BEGIN

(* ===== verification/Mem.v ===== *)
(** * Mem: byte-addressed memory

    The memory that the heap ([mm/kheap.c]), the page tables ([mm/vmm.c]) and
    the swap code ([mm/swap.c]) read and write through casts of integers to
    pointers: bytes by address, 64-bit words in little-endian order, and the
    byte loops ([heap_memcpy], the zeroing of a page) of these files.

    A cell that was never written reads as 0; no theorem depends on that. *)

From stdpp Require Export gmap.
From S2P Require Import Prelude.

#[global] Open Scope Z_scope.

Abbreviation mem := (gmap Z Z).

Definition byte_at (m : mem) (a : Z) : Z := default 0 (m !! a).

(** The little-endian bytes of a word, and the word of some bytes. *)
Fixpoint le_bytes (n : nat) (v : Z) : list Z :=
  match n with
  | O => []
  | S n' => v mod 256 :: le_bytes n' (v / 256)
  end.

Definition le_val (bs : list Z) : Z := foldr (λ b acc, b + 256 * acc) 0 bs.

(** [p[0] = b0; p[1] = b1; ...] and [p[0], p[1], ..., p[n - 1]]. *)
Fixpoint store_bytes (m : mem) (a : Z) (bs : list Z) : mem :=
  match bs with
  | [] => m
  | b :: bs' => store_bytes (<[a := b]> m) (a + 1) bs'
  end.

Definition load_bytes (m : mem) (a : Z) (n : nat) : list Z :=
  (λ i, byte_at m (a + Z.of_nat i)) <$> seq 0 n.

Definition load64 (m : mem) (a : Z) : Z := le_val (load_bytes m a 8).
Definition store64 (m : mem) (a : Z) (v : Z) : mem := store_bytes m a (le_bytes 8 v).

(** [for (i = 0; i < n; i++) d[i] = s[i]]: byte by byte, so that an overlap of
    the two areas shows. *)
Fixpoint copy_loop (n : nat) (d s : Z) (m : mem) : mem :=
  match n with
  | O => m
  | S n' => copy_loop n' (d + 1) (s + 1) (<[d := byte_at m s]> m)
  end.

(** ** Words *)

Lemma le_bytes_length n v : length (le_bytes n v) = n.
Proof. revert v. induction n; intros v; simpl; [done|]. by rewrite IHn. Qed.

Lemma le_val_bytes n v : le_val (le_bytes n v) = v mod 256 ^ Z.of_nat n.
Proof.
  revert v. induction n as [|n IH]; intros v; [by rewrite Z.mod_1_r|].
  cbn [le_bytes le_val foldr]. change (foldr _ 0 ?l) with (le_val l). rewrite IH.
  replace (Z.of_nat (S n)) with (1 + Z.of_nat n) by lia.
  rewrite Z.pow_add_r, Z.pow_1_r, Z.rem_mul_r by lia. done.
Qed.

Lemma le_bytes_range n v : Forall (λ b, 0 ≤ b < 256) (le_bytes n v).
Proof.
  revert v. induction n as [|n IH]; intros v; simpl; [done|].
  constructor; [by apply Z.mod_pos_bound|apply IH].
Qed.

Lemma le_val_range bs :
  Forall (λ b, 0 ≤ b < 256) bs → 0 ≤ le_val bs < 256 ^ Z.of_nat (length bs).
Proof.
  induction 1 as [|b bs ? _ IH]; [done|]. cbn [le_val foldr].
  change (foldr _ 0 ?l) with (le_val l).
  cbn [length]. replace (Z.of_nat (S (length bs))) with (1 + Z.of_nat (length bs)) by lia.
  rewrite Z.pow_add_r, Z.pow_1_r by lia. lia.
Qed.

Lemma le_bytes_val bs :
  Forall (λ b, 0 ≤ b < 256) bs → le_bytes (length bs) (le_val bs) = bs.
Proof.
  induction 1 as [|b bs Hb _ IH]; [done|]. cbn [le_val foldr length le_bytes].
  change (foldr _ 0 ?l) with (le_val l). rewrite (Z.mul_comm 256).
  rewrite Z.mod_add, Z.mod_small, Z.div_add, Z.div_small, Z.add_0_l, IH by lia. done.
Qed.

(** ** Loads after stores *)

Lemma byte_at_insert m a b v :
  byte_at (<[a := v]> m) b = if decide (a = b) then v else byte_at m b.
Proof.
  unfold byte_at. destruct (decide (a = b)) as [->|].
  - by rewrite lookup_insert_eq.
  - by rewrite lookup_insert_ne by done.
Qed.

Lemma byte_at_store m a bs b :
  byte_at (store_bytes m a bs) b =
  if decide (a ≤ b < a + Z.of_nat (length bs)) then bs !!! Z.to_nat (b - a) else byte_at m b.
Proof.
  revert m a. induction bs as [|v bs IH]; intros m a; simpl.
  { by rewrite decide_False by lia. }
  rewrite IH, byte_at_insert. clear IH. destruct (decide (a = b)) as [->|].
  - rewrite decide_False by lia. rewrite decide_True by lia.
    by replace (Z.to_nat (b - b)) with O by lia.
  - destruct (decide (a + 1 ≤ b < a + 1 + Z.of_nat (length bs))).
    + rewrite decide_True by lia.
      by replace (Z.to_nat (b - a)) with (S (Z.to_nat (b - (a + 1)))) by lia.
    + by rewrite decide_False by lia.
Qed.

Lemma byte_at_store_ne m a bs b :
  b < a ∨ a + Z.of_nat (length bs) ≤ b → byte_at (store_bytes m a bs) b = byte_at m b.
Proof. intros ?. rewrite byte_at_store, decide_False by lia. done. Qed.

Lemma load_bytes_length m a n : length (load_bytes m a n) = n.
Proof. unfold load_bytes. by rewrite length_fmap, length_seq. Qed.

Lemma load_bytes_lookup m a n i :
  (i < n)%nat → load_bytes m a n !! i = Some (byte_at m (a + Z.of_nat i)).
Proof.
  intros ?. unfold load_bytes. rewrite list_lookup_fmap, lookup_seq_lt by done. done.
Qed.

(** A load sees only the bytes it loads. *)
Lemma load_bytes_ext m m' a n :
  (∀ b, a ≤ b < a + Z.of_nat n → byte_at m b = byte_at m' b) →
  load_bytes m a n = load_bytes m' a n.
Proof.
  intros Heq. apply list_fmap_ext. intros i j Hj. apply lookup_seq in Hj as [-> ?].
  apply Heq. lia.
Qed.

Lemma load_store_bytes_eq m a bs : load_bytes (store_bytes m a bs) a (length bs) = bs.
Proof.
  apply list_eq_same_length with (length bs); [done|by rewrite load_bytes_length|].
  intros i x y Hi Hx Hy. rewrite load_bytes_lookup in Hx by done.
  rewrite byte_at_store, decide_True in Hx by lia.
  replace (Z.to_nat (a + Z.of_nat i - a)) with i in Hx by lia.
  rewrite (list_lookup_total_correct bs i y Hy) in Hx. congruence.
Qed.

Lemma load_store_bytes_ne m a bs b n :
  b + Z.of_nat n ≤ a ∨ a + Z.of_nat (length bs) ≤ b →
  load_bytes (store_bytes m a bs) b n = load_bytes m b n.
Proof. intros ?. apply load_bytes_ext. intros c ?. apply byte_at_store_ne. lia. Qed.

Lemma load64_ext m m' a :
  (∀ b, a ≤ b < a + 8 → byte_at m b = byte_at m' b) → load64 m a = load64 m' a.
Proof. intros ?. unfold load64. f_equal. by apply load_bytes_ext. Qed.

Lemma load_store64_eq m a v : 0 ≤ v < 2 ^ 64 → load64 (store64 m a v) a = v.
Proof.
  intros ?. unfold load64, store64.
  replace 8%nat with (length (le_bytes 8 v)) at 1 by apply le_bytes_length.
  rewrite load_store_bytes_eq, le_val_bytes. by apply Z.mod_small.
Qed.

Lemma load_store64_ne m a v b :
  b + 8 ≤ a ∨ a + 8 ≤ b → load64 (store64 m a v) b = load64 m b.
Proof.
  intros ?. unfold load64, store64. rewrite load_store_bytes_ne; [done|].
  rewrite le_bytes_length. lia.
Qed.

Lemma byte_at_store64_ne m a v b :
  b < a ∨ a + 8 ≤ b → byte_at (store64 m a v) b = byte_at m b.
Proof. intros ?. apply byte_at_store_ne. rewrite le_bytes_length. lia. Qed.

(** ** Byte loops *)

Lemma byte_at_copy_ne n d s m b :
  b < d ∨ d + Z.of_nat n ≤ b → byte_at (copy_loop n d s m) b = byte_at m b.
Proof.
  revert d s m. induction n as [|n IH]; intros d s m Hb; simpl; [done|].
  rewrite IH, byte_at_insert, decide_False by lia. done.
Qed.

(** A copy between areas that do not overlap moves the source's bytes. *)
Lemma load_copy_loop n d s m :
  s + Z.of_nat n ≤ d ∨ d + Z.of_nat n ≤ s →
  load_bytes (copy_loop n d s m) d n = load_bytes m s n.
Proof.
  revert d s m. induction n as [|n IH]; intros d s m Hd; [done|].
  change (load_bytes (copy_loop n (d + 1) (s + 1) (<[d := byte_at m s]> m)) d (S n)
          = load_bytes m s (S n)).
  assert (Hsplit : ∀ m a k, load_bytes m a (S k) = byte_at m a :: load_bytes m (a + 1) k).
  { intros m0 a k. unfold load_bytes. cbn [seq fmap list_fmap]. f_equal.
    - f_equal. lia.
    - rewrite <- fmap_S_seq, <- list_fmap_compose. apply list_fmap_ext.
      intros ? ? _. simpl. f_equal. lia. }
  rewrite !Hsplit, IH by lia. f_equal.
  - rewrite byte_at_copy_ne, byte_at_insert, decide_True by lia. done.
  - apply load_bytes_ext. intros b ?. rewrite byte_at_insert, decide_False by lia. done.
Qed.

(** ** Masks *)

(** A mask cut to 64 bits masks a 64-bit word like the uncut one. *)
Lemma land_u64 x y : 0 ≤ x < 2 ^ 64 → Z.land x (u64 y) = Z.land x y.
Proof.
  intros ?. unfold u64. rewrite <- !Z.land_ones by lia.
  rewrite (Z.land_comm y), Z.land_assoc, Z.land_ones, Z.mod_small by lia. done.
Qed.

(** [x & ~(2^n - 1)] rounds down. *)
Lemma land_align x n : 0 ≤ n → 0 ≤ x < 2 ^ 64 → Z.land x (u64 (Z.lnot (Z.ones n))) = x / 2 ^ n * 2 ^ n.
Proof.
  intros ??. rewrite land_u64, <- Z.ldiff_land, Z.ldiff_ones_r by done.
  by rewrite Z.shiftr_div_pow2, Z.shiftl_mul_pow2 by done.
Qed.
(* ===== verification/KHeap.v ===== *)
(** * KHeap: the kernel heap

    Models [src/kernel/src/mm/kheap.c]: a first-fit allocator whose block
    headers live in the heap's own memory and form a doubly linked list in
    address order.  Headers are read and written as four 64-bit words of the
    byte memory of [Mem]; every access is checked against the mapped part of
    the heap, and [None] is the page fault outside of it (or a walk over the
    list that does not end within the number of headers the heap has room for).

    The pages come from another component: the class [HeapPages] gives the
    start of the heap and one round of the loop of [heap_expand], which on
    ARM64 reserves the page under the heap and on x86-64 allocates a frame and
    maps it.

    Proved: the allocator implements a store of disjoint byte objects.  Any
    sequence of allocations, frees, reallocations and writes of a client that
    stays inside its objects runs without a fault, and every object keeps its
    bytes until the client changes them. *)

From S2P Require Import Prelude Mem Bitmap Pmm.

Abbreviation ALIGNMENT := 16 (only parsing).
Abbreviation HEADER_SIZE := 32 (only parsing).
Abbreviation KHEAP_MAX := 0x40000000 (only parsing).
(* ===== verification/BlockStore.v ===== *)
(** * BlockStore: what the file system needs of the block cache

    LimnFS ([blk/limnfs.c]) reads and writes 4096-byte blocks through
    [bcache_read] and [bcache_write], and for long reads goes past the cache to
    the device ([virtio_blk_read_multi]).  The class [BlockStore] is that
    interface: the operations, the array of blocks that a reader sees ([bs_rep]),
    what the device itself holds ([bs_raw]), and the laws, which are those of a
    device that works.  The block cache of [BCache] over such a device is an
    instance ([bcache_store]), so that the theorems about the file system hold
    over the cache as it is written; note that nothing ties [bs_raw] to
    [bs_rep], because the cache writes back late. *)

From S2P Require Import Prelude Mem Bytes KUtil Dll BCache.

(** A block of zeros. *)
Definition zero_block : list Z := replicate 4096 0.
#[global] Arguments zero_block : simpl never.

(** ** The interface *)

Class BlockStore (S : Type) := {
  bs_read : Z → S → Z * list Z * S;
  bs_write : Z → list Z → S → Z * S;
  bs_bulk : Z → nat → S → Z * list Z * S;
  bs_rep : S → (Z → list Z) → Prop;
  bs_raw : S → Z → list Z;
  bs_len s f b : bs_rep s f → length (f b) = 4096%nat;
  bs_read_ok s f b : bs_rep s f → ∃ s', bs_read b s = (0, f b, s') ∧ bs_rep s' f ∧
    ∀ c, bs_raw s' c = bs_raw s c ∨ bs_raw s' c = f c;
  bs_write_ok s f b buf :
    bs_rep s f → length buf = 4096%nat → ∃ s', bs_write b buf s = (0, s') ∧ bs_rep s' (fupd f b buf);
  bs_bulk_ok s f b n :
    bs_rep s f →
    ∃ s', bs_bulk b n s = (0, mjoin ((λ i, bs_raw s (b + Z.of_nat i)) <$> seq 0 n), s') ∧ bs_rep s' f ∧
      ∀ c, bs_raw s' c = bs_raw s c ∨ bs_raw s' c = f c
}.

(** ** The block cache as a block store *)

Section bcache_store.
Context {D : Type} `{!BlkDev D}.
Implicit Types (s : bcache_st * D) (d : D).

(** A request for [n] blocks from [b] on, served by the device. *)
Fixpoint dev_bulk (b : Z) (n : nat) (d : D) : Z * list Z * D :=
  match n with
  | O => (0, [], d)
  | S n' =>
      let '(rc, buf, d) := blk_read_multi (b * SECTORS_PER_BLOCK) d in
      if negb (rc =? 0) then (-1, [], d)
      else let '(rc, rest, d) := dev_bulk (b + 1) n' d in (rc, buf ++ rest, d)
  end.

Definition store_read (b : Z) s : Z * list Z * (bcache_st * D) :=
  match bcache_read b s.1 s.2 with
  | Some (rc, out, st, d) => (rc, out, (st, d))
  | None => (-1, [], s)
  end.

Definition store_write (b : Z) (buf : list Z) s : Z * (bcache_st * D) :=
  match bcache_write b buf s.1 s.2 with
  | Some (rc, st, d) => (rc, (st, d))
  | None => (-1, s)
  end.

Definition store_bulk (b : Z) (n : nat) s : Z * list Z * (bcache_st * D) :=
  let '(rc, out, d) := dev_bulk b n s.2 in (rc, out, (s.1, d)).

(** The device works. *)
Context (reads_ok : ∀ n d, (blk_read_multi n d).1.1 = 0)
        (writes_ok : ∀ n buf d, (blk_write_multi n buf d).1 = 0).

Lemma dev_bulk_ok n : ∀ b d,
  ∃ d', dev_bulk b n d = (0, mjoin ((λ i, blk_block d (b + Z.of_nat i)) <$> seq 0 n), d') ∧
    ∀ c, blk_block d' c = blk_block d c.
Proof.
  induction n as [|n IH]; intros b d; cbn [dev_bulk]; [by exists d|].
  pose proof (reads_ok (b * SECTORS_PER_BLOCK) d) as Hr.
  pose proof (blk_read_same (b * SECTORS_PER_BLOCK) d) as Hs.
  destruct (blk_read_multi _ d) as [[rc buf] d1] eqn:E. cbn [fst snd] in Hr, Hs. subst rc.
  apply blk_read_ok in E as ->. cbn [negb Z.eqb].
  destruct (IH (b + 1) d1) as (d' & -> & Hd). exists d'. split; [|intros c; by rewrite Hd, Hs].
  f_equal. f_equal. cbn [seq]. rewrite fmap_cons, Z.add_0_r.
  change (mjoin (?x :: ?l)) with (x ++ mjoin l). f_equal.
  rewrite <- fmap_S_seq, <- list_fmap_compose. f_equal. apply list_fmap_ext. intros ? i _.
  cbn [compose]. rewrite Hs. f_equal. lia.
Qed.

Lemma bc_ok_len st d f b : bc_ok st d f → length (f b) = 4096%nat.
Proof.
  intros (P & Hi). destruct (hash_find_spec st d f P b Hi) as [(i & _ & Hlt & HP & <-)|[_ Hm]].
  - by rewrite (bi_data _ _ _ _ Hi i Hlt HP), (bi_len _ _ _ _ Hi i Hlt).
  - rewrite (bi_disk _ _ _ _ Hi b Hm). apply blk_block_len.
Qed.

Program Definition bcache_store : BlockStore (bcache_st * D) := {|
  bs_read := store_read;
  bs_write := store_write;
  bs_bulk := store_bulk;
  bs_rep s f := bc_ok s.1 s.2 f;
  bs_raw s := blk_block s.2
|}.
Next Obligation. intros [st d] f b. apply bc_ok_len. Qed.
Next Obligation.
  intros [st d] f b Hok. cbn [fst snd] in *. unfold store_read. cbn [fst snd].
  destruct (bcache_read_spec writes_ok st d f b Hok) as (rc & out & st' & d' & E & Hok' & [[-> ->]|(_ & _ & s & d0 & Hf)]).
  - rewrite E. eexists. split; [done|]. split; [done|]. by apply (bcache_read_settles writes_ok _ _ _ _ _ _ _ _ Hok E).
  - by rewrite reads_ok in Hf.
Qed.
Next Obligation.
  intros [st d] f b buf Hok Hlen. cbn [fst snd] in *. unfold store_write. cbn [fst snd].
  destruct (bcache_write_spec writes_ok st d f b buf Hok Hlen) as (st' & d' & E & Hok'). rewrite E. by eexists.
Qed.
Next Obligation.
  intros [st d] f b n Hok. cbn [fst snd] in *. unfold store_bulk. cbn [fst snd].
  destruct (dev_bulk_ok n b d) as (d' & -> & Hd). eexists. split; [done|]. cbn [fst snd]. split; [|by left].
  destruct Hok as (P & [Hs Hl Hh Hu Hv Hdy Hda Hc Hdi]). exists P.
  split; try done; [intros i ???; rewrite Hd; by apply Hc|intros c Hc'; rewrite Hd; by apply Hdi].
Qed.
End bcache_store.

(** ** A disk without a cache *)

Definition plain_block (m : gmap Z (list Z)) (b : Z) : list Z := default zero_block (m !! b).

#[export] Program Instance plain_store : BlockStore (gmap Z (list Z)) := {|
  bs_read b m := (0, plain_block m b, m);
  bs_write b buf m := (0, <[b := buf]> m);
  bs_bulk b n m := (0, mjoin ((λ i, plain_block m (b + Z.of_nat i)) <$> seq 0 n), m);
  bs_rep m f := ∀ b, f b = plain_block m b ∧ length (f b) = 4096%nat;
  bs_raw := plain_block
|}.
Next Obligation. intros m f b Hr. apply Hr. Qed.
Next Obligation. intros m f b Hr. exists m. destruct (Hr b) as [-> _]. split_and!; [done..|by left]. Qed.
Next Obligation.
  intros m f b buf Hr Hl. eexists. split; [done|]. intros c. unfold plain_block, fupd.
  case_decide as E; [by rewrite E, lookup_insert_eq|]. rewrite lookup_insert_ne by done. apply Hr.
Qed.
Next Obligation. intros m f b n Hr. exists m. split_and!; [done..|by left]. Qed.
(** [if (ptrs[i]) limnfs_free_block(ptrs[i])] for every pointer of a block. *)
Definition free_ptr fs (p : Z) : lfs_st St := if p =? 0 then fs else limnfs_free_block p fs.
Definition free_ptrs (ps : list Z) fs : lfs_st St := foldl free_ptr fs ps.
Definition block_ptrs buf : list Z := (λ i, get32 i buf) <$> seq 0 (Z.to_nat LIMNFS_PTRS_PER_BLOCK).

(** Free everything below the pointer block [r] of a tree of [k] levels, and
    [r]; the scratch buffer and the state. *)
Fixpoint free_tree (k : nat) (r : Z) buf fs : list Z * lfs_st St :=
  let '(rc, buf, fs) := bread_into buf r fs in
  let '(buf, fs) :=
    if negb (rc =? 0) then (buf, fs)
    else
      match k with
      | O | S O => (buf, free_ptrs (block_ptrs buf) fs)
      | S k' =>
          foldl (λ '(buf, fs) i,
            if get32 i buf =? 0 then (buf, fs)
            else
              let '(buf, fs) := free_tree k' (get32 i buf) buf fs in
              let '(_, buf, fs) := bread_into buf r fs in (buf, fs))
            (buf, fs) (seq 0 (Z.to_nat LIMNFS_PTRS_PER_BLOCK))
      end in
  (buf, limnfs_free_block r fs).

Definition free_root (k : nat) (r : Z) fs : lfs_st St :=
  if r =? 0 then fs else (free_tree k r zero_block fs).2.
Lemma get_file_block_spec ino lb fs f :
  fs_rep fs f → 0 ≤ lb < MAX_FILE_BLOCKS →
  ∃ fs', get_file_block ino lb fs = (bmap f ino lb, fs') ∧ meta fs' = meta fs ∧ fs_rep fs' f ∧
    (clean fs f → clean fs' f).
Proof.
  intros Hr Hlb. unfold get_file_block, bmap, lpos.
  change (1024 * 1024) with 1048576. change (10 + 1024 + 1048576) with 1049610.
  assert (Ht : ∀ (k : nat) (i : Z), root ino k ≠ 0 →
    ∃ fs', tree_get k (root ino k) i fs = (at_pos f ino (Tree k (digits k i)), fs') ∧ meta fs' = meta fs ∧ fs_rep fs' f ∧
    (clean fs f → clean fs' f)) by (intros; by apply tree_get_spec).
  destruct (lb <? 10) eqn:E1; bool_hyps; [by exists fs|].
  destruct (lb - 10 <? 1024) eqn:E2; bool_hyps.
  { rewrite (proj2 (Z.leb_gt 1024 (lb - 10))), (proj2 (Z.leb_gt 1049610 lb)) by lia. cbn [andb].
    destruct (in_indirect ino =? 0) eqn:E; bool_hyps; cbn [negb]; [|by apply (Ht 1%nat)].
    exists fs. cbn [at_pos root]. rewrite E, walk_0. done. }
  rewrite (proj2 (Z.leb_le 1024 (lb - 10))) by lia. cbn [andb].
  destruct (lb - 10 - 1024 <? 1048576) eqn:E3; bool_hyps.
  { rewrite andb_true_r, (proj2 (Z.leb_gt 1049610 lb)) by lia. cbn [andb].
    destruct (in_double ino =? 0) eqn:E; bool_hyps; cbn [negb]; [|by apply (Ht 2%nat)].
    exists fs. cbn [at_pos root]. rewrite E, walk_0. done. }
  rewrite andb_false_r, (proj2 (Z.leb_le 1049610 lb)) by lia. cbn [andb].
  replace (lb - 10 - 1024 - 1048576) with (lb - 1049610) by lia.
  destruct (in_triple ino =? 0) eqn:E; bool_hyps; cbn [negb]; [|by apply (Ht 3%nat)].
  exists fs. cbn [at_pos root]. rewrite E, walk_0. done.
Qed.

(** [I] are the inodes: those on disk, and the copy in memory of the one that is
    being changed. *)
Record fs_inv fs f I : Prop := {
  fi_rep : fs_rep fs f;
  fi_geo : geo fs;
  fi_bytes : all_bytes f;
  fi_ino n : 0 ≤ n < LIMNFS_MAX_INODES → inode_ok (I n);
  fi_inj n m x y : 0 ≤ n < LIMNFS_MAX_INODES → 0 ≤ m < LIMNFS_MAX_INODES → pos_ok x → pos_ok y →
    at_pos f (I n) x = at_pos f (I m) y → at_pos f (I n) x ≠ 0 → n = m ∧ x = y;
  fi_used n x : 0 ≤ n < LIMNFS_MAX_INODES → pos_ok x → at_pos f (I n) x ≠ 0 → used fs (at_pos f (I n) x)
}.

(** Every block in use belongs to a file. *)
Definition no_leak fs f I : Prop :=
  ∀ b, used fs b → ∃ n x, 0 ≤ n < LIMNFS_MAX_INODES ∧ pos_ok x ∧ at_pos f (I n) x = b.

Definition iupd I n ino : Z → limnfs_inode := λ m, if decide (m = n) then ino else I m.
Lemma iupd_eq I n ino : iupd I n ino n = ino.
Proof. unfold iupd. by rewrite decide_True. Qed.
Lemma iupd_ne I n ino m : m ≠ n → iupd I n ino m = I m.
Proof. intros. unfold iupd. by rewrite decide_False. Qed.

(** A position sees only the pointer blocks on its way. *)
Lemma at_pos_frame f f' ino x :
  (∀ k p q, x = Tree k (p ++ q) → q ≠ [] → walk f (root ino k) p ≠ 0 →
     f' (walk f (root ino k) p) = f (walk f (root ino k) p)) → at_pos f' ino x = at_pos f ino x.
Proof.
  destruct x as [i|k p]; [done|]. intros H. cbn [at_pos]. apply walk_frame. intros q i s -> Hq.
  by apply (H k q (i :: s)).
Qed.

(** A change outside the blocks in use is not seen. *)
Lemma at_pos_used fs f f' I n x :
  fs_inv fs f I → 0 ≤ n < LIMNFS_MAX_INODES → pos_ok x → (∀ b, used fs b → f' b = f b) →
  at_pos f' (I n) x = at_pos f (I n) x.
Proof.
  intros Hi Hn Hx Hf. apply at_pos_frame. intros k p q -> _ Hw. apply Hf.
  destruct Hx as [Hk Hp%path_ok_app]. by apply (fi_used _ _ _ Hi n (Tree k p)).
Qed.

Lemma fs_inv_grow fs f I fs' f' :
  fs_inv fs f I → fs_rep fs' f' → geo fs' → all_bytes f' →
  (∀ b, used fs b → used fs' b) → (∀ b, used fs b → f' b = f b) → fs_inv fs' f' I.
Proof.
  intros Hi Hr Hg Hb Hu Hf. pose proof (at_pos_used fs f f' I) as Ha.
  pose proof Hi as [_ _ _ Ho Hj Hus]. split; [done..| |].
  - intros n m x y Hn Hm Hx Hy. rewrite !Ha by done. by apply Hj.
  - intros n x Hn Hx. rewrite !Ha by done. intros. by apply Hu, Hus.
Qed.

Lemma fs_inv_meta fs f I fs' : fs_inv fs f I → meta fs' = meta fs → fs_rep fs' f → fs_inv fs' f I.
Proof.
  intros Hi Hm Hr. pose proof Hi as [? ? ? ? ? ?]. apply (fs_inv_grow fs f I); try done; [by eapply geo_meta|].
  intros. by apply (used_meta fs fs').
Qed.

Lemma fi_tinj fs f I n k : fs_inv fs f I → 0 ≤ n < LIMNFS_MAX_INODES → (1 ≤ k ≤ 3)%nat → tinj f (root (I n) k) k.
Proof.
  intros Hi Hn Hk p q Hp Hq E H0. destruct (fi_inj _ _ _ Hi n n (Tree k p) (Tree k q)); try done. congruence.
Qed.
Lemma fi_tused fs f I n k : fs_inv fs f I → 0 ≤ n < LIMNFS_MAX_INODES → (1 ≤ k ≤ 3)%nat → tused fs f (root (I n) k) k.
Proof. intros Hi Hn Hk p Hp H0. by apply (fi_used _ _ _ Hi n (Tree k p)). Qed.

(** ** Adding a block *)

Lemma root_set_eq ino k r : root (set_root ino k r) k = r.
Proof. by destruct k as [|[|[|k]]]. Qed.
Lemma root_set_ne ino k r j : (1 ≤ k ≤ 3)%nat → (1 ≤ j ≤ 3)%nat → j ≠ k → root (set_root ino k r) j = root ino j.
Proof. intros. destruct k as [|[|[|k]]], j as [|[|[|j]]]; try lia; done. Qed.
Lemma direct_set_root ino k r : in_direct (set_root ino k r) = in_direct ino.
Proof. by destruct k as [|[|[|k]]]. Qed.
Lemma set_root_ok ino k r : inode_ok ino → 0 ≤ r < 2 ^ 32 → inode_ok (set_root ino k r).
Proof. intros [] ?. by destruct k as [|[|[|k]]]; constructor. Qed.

END

### Exercise directions
Within the listing, how many lines carry the word "Abbreviation"? Answer with the number alone.

### Output below
4